Leipzig. Da wohne ich bei meiner Tante, der Witwe des jüngeren Bruders meines toten Vaters. In Dresden steige ich um. Auf dem Bahnsteig steht eine Einheit sowjetischer Soldaten. Mein Vetter, ihr älterer Sohn, wird in den letzten Jahren der DDR, nach sieben Monaten Haft, in den Westen abgeschoben. Damals weiss noch niemand, dass das die letzten Jahre sind. Sohn und Hund kommen drei Tage später. Seine Frau kehrt von der Silberhochzeit ihres Bruders im Westen nicht zurück. Er kann wählen zwischen Scheidung und Gefängnis. Er kann seinen Beruf da ausüben bleiben. Er ist Arzt.
"Nein, der andere Sohn will nicht rüber. Angebote, ja. Die Schwiegertochter wird dann, wegen der Auflösung der Leipziger Sporthochschule, arbeitslos. Na ja.
Die Kriminalität wächst. Bis an die Tür kommen sie, die Roma, die polnischen Hausierer. Ich jage sie weg. Sie können gar nicht so schnell weglaufen, wie ich sie wegjagen kann." Wieder zieht sie die Oberlippe an, den Kopf: "Das kann ich dir sagen!" Sie zeigt mir die Stadt. Die Sandsteinlöwen und -menschen bröckeln ab. Schiller steht nackt in der Anlage, Beine und Hüften umschlungen von Musen; voller Grünspan.

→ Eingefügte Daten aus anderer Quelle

(** What holds of one transaction, whose status is [st]. *)
Record tx_inv (s : Scheduler) (roles : list (option role)) (failed : bool)
  (i : TxIdx) (st : IncarnationStatus) : Prop := {
  (* an executing transaction has a worker *)
  ti_execute : forall t, has_role roles t (RExecute i) -> st = Executing;
  ti_executing : failed = false -> st = Executing ->
    exists t, has_role roles t (RExecute i);
  (* an aborting transaction waits in lists of dependents or has a worker *)
  ti_abort : forall t, has_role roles t (RAbort i) ->
    st = Aborting /\ waits s i = 0 /\ min_validation_idx s <= i;
  ti_aborting : failed = false -> st = Aborting ->
    0 < waits s i \/ exists t, has_role roles t (RAbort i);
  ti_wait : 0 < waits s i -> st = Aborting;
  (* and its counter, when it has one, is the number of these lists *)
  ti_deps : match transactions_dependencies_num s !! i with
            | Some d => d = Z.of_nat (waits s i)
            | None => waits s i <= 1
            end;
  ti_ready : st = ReadyToExecute -> execution_idx s <= i;
  ti_validated : st = Validated -> min_validation_idx s <= i;
  ti_validate : forall t, has_role roles t (RValidate i) -> min_validation_idx s <= i;
  (* an executed transaction past the minimum will be validated *)
  ti_pending : failed = false -> min_validation_idx s <= i -> st = Executed ->
    validation_idx s <= i \/ exists t, has_role roles t (RValidate i);
}.

Record sinv (s : Scheduler) (roles : list (option role)) (failed : bool) : Prop := {
  si_sized : sized s;
  si_small : (Z.of_nat (block_size s) < 2 ^ 64)%Z;
  si_execution_bound : execution_idx s <= S (block_size s);
  si_validation_bound : min_validation_idx s <= validation_idx s <= block_size s;
  si_roles : forall t r, has_role roles t r -> role_idx r < block_size s;
  si_unique : forall t1 t2 r, exclusive r ->
    has_role roles t1 r -> has_role roles t2 r -> t1 = t2;
  (* a transaction waits for lower transactions that are not done *)
  si_wait : forall i b, i ∈ dependents_of s b ->
    b < i < block_size s /\ (forall st, st_at s b = Some st -> is_done st = false);
  si_nodup : forall b, NoDup (dependents_of s b);
  si_num_validated : num_validated s = Z.of_nat (validated_count s);
  si_tx : forall i st, st_at s i = Some st -> tx_inv s roles failed i st;
}.

Arguments ti_execute {s roles failed i st} _.
Arguments ti_executing {s roles failed i st} _.
Arguments ti_abort {s roles failed i st} _.
Arguments ti_aborting {s roles failed i st} _.
Arguments ti_wait {s roles failed i st} _.
Arguments ti_deps {s roles failed i st} _.
Arguments ti_ready {s roles failed i st} _.
Arguments ti_validated {s roles failed i st} _.
Arguments ti_validate {s roles failed i st} _.
Arguments ti_pending {s roles failed i st} _.
Arguments si_sized {s roles failed} _.
Arguments si_small {s roles failed} _.
Arguments si_execution_bound {s roles failed} _.
Arguments si_validation_bound {s roles failed} _.
Arguments si_roles {s roles failed} _.
Arguments si_unique {s roles failed} _.
Arguments si_wait {s roles failed} _.
Arguments si_nodup {s roles failed} _.
Arguments si_num_validated {s roles failed} _.
Arguments si_tx {s roles failed} _.

(** ** Lemmas on roles *)

Lemma has_role_insert (roles : list (option role)) t x t' r :
  has_role (<[t := x]> roles) t' r <->
  t' = t /\ t < length roles /\ x = Some r \/ t' <> t /\ has_role roles t' r.
Proof. rewrite list_lookup_insert_Some. naive_solver. Qed.

(** A worker that drops a role without replacement. *)
Lemma has_role_keep (roles : list (option role)) t x t' r :
  has_role roles t' r -> t' = t \/ has_role (<[t := x]> roles) t' r.
Proof.
  intros Hr. destruct (decide (t' = t)); [by left|right].
  by rewrite list_lookup_insert_ne.
Qed.

(** ** Lemmas on lists of dependents *)

Lemma dependents_of_insert s b l b' :
  b < length (transactions_dependents s) ->
  dependents_of (with_dependents (<[b := l]> (transactions_dependents s)) s) b' =
  if bool_decide (b = b') then l else dependents_of s b'.
Proof.
  intros Hb. unfold dependents_of. simpl. case_bool_decide; subst.
  - by rewrite list_lookup_insert_eq.
  - by rewrite list_lookup_insert_ne.
Qed.

Lemma waits_pos s i : 0 < waits s i <-> exists b, i ∈ dependents_of s b.
Proof.
  unfold waits. rewrite count_if_pos. unfold dependents_of. split.
  - intros (b & l & Hl & Hi%bool_decide_eq_true). exists b. by rewrite Hl.
  - intros [b Hi]. destruct (transactions_dependents s !! b) as [l|] eqn:Hl; simpl in Hi;
      [|set_solver].
    exists b, l. split; [done|]. by apply bool_decide_eq_true.
Qed.

Lemma waits_le s i : sized s -> waits s i <= block_size s.
Proof. intros [_ <- _]. apply count_if_le. Qed.

Lemma waits_insert s b l i :
  sized s -> b < block_size s ->
  waits (with_dependents (<[b := l]> (transactions_dependents s)) s) i
    + (if bool_decide (i ∈ dependents_of s b) then 1 else 0) =
  waits s i + (if bool_decide (i ∈ l) then 1 else 0).
Proof.
  intros Hs Hb. unfold waits. simpl.
  apply (count_if_insert (fun l => bool_decide (i ∈ l))).
  by apply sized_lookup_dependents.
Qed.

Lemma validated_count_insert s i tx tx' :
  transactions_status s !! i = Some tx ->
  validated_count (with_status (<[i := tx']> (transactions_status s)) s)
    + (if bool_decide (status tx = Validated) then 1 else 0) =
  validated_count s + (if bool_decide (status tx' = Validated) then 1 else 0).
Proof.
  intros Htx. unfold validated_count. simpl.
  by apply (count_if_insert (fun tx => bool_decide (status tx = Validated))).
Qed.

Lemma validated_count_ext s s' :
  length (transactions_status s') = length (transactions_status s) ->
  (forall j, st_at s' j = Some Validated <-> st_at s j = Some Validated) ->
  validated_count s' = validated_count s.
Proof.
  intros Hl Hst. apply count_if_ext; [done|]. intros j x y Hx Hy.
  apply bool_decide_ext. specialize (Hst j). unfold st_at in Hst.
  rewrite Hx, Hy in Hst. simpl in Hst. destruct Hst as [H1 H2]. split; intros E.
  - specialize (H1 ltac:(congruence)). congruence.
  - specialize (H2 ltac:(congruence)). congruence.
Qed.

Lemma validated_count_le s : sized s -> validated_count s <= block_size s.
Proof. intros [<- _ _]. apply count_if_le. Qed.

Lemma usize_of_nat n : (Z.of_nat n < 2 ^ 64)%Z -> wrap 64 (Z.of_nat n) = Z.of_nat n.
Proof. intros. apply wrap_small. split; lia. Qed.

Beim Anblick der Schönheit mancher Frauen hier begreifst du, dass jeder Kratzer, jeder Verfall so schmerzhaft empfunden wird. Die grossen vollen kirschroten Münder, die haselnuss- bis dunkelbraunen Augen, das schwarze Haar, die porzellane Haut. Jeder Kratzer fällt sofort ins Auge, stört. Anders als auf zerfurchten Gesichtern, die ich so liebe, wären Kratzer hier unverzeihlich.
Ich kaufe Blumen für meine Tante. Vom Bahnhof aus rufe ich Barbara in Berlin an. "Sonntagmittag, Lichterfelde." Die Ankunftszeit habe ich vergessen. Sie stimmt auch nicht, sonntags fahren die Züge anders. Der Fluss, den ich Anfang der Woche überquert habe, scheidet Europa in zwei Hauptlager. Von Osten kommend scheint der Unterschied zwischen Deutschen und Deutschen nicht relevant, du bist in Deutschland. Strassen und Menschen sind grauer als wir vom Westen her gewohnt sind, ihre Beklemmung noch beklemmender. Dumpfe Zerschlagenheit umgibt sie wie ein unsichtbarer Kokon. Wie sie atmen und laufen zeigt, wie tief die Ereignisse sie eingerissen haben, an ihnen frassen und noch weiterfressen. Vielleicht wissen sie nur nicht, dass man auch anders laufen, anders atmen kann. Die Einrichtungen sind noch nicht ausgewechselt. Weiter und weiter dringe ich in die hiesigen Gesichter und Haltungen vor. Ihre Treue gegenüber Programmen, vorgeschriebener von vornherein schon verausgabter Zeit, gewährt ihnen keine Zwischenräume, keine Möglichkeit für unvorhergesehene Wendungen. Wer zu anderen Wendungen neigt, wird für vogelfrei, für irr erklärt. Jeder Programmpunkt folgt festgelegten Regeln. Programmpunkt folgt Programmpunkt, Programm, Programm. Das gilt für Ost wie für West. Hektik und Krampf herrscht an allen Übergängen: nur nicht den Anschluss verpassen. Freizeit ist oder wird eingeordnet, verbracht."Und, was hast du Schönes getan?" Ich begebe mich auf meiner Reise immer wieder in die Zeitordnung anderer. Es ist mir nicht möglich meine Einordnung in Ordnungen anderer zu umgehen. Dass ich überhaupt gehen kann!"... er begibt sich in die Fangarme der Seeanemone. Die sind eigentlich sehr giftig. Sie können ihm nichts anhaben", sagt die Stimme aus dem Fernseher. Ich muss lachen. "Warum lachst du?"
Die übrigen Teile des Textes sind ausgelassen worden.